245私の光が全てを照らすわ ◆Vj6e1anjAc:2011/12/24(土) 20:29:47 ID:ifjirkO6


(どうにも、解せん……)
 びゅん、と音を立てながら。
 魔剣グラムを振り回し、漆黒のセイバーが思考する。
 敵の戦力は合計2体。
 浮遊する球体を操る、魔術師と思しき白い女と、コートの男が操る紫の魔物だ。
「ニドキング! だいちのちから、続けてシャドークローをぶつけろ!」
 厳つい男の声に応じて、紫の魔物が叫びを上げる。
 刹那、ニドキングなるそれの雄叫びに呼応し、足元を鋭い衝撃が襲った。
 轟、と伝わるのは地震――否、文字通り大地から迫る衝撃波だ。
 振動、波動、そして瓦礫。
 灰色のアスファルトを粉砕しながら、下方から炸裂する衝撃がセイバーを煽る。
「チッ!」
 ここに来て彼女は、彼が下した、追撃の命令の意図を察知した。
 舞い上がる瓦礫を掻き分けて、ニドキングが突撃を仕掛けてきたのだ。
 漆黒のオーラを纏った爪撃を、黄金の剣を振り上げ、迎撃。
 足場が安定しない。姿勢がままならず、力が入らない。
 なるほど、パワーやスピードだけでなく、心的余裕すら奪い取る有用なコンボだ。
 故に英霊アーサー王は、らしからぬ強引な回避手段を取る。
 切っ先からこちらも暗黒を発し、裂音と共に相手を吹き飛ばす。
 ゆらゆらと金髪をはためかせながら、セイバーは着地するニドキングを見据えた。
(パワーではこちらが勝っている……手数は豊富なようだが、決して押しきれない相手ではない)
 魔物に下した評価が、それだ。
 小柄な割に獰猛な容姿を持った紫の魔獣は、その外見特徴同様、非常に攻撃的な性質を有している。
 コンクリートをも粉砕する技の威力、見かけによらぬ俊敏な身のこなし、どちらもなかなかに強力だ。
 しかしそのどちらもが、一兵卒からの観点によるものである。
 元より己も鈍重なスピードはともかく、パワーではセイバーが上回っていた。
 故に相手の攻撃を恐れず、積極的に踏み込めば圧倒できる――
「――させないわ」
 という目論見を潰すのが、もう一方の存在だ。
 冷やかな女の声と共に、5つの影が飛来する。
 反射的にそれを見定め、バックステップで回避を取った。
 先ほどまで具足のあった場所が、銀の球体によって破砕された。
(そうだな……警戒すべきは、こちらの敵だ)
 崩れた構えを立て直し、その双眸で敵を見据える。
 宝石のごとき球体を操る、全身白一色の魔術師――先ほど相対を宣言した、白い少女だ。
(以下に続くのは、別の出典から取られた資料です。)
Lemma slice_prefix {A} (l : list A) (n : Z) :
  0 <= n -> slice l 0 n = take (Z.to_nat n) l.
Proof.
  intros Hn. unfold slice, slice_index.
  destruct (Z.ltb_spec n 0); [lia|]. cbn [Z.ltb Z.compare].
  rewrite (Z.min_l 0) by (unfold len; lia). rewrite Z.sub_0_r.
  change (Z.to_nat 0) with 0%nat. rewrite drop_0.
  destruct (Z.le_ge_cases n (len l)).
  - rewrite Z.min_l by lia. reflexivity.
  - rewrite Z.min_r by lia. unfold len in *.
    rewrite !take_ge by lia. reflexivity.
Qed.

(** On a string the two assignments of [safe_title] compute the
    sanitized title. *)
Lemma safe_title_str (t : string) :
  safe_title (VStr t) = Ok (sanitized_title t).
Proof.
  unfold safe_title, sanitized_title. cbn [iter bind].
  rewrite kept_items_chars. cbn [bind].
  rewrite join_single_chars, chars_of_chars, slice_prefix by lia.
  reflexivity.
Qed.

(** The surname branch, for a first author whose display name is a
    string. *)
Lemma author_lastname_first (a : value) (others : list value)
    (au : value) (name w : string) :
  get a "author" (VDict []) = Ok au ->
  get au "display_name" (VStr "unknown") = Ok (VStr name) ->
  surname name = Some w ->
  author_lastname (VList (a :: others)) = Ok (VStr w).
Proof.
  intros Ha Hau Hw. unfold author_lastname. cbn [truthy first_item bind].
  rewrite Ha. cbn [bind]. rewrite Hau. cbn [bind has_space].
  unfold surname in Hw. destruct (contains " " name).
  - cbn [split_last]. rewrite Hw. reflexivity.
  - congruence.
Qed.

(** C5 (as amended).  For a paper whose title is a string, whose year is
    an integer and whose author list is not empty, the file name is
    [{surname}_{year}_{sanitizedTitle}.pdf], where the surname is the
    last word of the FIRST author's display name (the whole name when it
    has no space) and the sanitized title keeps only alphanumerics,
    spaces, dashes and underscores, is cut to 50 characters, stripped of
    surrounding spaces, and has its spaces replaced by underscores. *)
Theorem filename_by_design (paper : dict) (t : string) (y : Z)
    (a : value) (others : list value) (au : value) (name w : string) :
  dict_get paper "title" (VStr "unknown") = VStr t ->
  dict_get paper "publication_year" (VStr "unknown") = VInt y ->
  dict_get paper "authorships" (VList []) = VList (a :: others) ->
  get a "author" (VDict []) = Ok au ->
  get au "display_name" (VStr "unknown") = Ok (VStr name) ->
  surname name = Some w ->
  filename paper
  = Ok (w +:+ "_" +:+ str_int y +:+ "_" +:+ sanitized_title t +:+ ".pdf").
Proof.
  intros Ht Hy Has Ha Hau Hw. unfold filename.
  rewrite Ht, Hy, Has, safe_title_str. cbn [bind].
  rewrite (author_lastname_first a others au name w Ha Hau Hw).
  reflexivity.
Qed.

Lemma filename_by_design_witness :
  filename Examples.notes = Ok "Lovelace_1843_Notes.pdf".
Proof.
  apply (filename_by_design Examples.notes "Notes" 1843
           (Examples.author "Ada Lovelace") [Examples.author "Charles Babbage"]
           (VDict [("display_name", VStr "Ada Lovelace")])
           "Ada Lovelace" "Lovelace");
    reflexivity.
Defined.

(** C5 fails as stated: for the paper by Ada Lovelace and Charles
    Babbage the name is built from the first author's surname, not from
    the last author's. *)
Lemma filename_uses_first_author :
  filename Examples.notes = Ok "Lovelace_1843_Notes.pdf"
  /\ filename Examples.notes <> Ok "Babbage_1843_Notes.pdf".
Proof. split; [reflexivity | discriminate]. Qed.

(** The title is stripped before its spaces are replaced. *)
Example sanitized_title_strips :
  safe_title (VStr " On  Engines! ") = Ok "On__Engines".
Proof. reflexivity. Qed.

(** A display name of spaces only has no last word to take. *)
Example filename_blank_author :
  filename [("authorships", VList [Examples.author "  "])] = Raise IndexError.
Proof. reflexivity. Qed.

(** *** The download *)

(** The loop over the stream appends every buffer to the file, as long
    as no progress update fails. *)
Lemma write_chunks_files (file_path : string) (progress : option Progress)
    (total_size : Z) (bufs : list (list Byte.byte)) :
  stalls progress total_size bufs = false ->
  forall (w : world) (old : list Byte.byte),
    files w !! file_path = Some old ->
    exists ups,
      write_chunks file_path progress total_size bufs w
      = (Ok tt, World (<[file_path := old ++ concat bufs]> (files w))
                      (console_out w) ups).
Proof.
  intros Hp. induction bufs as [|chunk rest IH]; intros w old Hold.
  - exists (progress_updates w). cbn [write_chunks concat]. unfold ret.
    rewrite app_nil_r, insert_id by exact Hold. destruct w; reflexivity.
  - assert (Hrest0 : stalls progress total_size rest = false).
    { unfold stalls in *. destruct progress as [p|]; [|reflexivity].
      destruct rest; [reflexivity | exact Hp]. }
    specialize (IH Hrest0).
    cbn [write_chunks concat]. unfold mbind_ at 1. unfold write at 1.
    rewrite Hold. cbn [default].
    set (fs1 := <[file_path := old ++ chunk]> (files w)).
    assert (fs1 !! file_path = Some (old ++ chunk)) as H1
      by apply lookup_insert_eq.
    assert (forall ups,
              exists ups',
                write_chunks file_path progress total_size rest
                  (World fs1 (console_out w) ups)
                = (Ok tt, World (<[file_path := old ++ chunk ++ concat rest]> (files w))
                                (console_out w) ups')) as Hrest.
    { intros ups.
      destruct (IH (World fs1 (console_out w) ups) (old ++ chunk) H1)
        as [ups' Hrun].
      exists ups'. rewrite Hrun. cbn [files console_out]. unfold fs1.
      rewrite insert_insert_eq, <- app_assoc. reflexivity. }
    unfold mbind_.
    destruct progress as [p|].
    + cbn [stalls] in Hp. destruct (total_size >? 0).
      * unfold progress_update. cbn [files console_out progress_updates].
        destruct (tasks p) as [|id ids] eqn:Htasks; [discriminate Hp|].
        apply Hrest.
      * unfold ret. apply Hrest.
    + unfold ret. apply Hrest.
Qed.





(** *** Text extraction *)

Lemma page_texts_ok (texts acc : list string) :
  page_texts (map Ok texts) acc
  = Ok (acc ++ filter (fun t => negb (String.eqb t EmptyString)) texts).
Proof.
  revert acc. induction texts as [|t texts IH]; intros acc.
  - cbn. rewrite app_nil_r. reflexivity.
  - cbn [map page_texts bind]. rewrite IH, filter_cons.
    destruct (String.eqb t EmptyString).
    + rewrite decide_False by exact id. reflexivity.
    + rewrite decide_True by exact I. rewrite <- app_assoc. reflexivity.
Qed.

Lemma page_texts_fail (texts : list string) (e : exn)
    (rest : list (outcome string)) (acc : list string) :
  page_texts (map Ok texts ++ Raise e :: rest) acc = Raise e.
Proof.
  revert acc. induction texts as [|t texts IH]; intros acc; [reflexivity|].
  cbn [map app page_texts bind]. apply IH.
Qed.

(** C7 (as amended).  For a PDF that can be opened, the extraction joins
    the non-empty page texts with a blank line when every page can be
    extracted; a page whose extraction fails is not skipped: the error
    leaves the loop and the whole extraction fails with the wrapping
    exception. *)
Theorem extract_text_all_or_nothing {float} (libs : libraries float)
    (file_path : string) (w : world)
    (PdfReader : list Byte.byte -> outcome (list (outcome string)))
    (content : list Byte.byte) (pages : list (outcome string)) :
  pypdf libs = Some PdfReader ->
  files w !! file_path = Some content ->
  PdfReader content = Ok pages ->
  (forall texts,
     pages = map Ok texts ->
     _extract_text libs file_path w = (Ok (joined_pages texts), w))
  /\ (forall texts e rest,
        pages = map Ok texts ++ Raise e :: rest ->
        is_Exception e = true ->
        _extract_text libs file_path w
        = (Raise (Exception_ "PDF 文本提取失败" e), w)).
Proof.
  intros Hlib Hfile Hread. split.
  - intros texts ->. unfold _extract_text, try_except, extract_text_try.
    rewrite Hlib, Hfile, Hread. cbn [bind]. rewrite page_texts_ok.
    reflexivity.
  - intros texts e rest -> He. unfold _extract_text, try_except, extract_text_try.
    rewrite Hlib, Hfile, Hread. cbn [bind]. rewrite page_texts_fail.
    cbn [bind]. rewrite He. reflexivity.
Qed.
 こちらもニドキング同様、セイバーの剣を退けるにはパワーに欠ける。
 どころか、魔物の背後に立ったまま、前に切りこんでこないということは、耐久力もさほどではないのだろう。
 しかし、こちらが攻めあぐねている原因は、むしろこの女の方にあった。
(こちらの動きを予測しているのか?)
 思考と共に、剣を振るう。
 ニドキングが黒の剣先をかわし、その影から球体が襲いかかる。
 これをグラムをもって弾き返せば、死角から攻め込んでくるのはニドキングの爪だ。
 そして攻撃のタイミングも角度も、男に女が告げ口していた。
 こちらが攻められて困る箇所を、正確に察知し、指摘したのだ。
(……違うな。単純な計算では、ここまで偶然が続くはずもない)
 影を纏う剛腕の一撃を、身を反らしてかわしながら、否定した。
 既にこのように対処された回数は、悠に10回を超えている。
 単純に相手の考えを推測していただけでは、これほどの的中率には至らない。
 こちらの考える最善手と、相手が推測する最善手が、必ずしも一致するとは限らないのだ。
 相手が読み違えるか、あるいは、こちらが悪手を打ちでもしたら、予測は真実との乖離を起こす。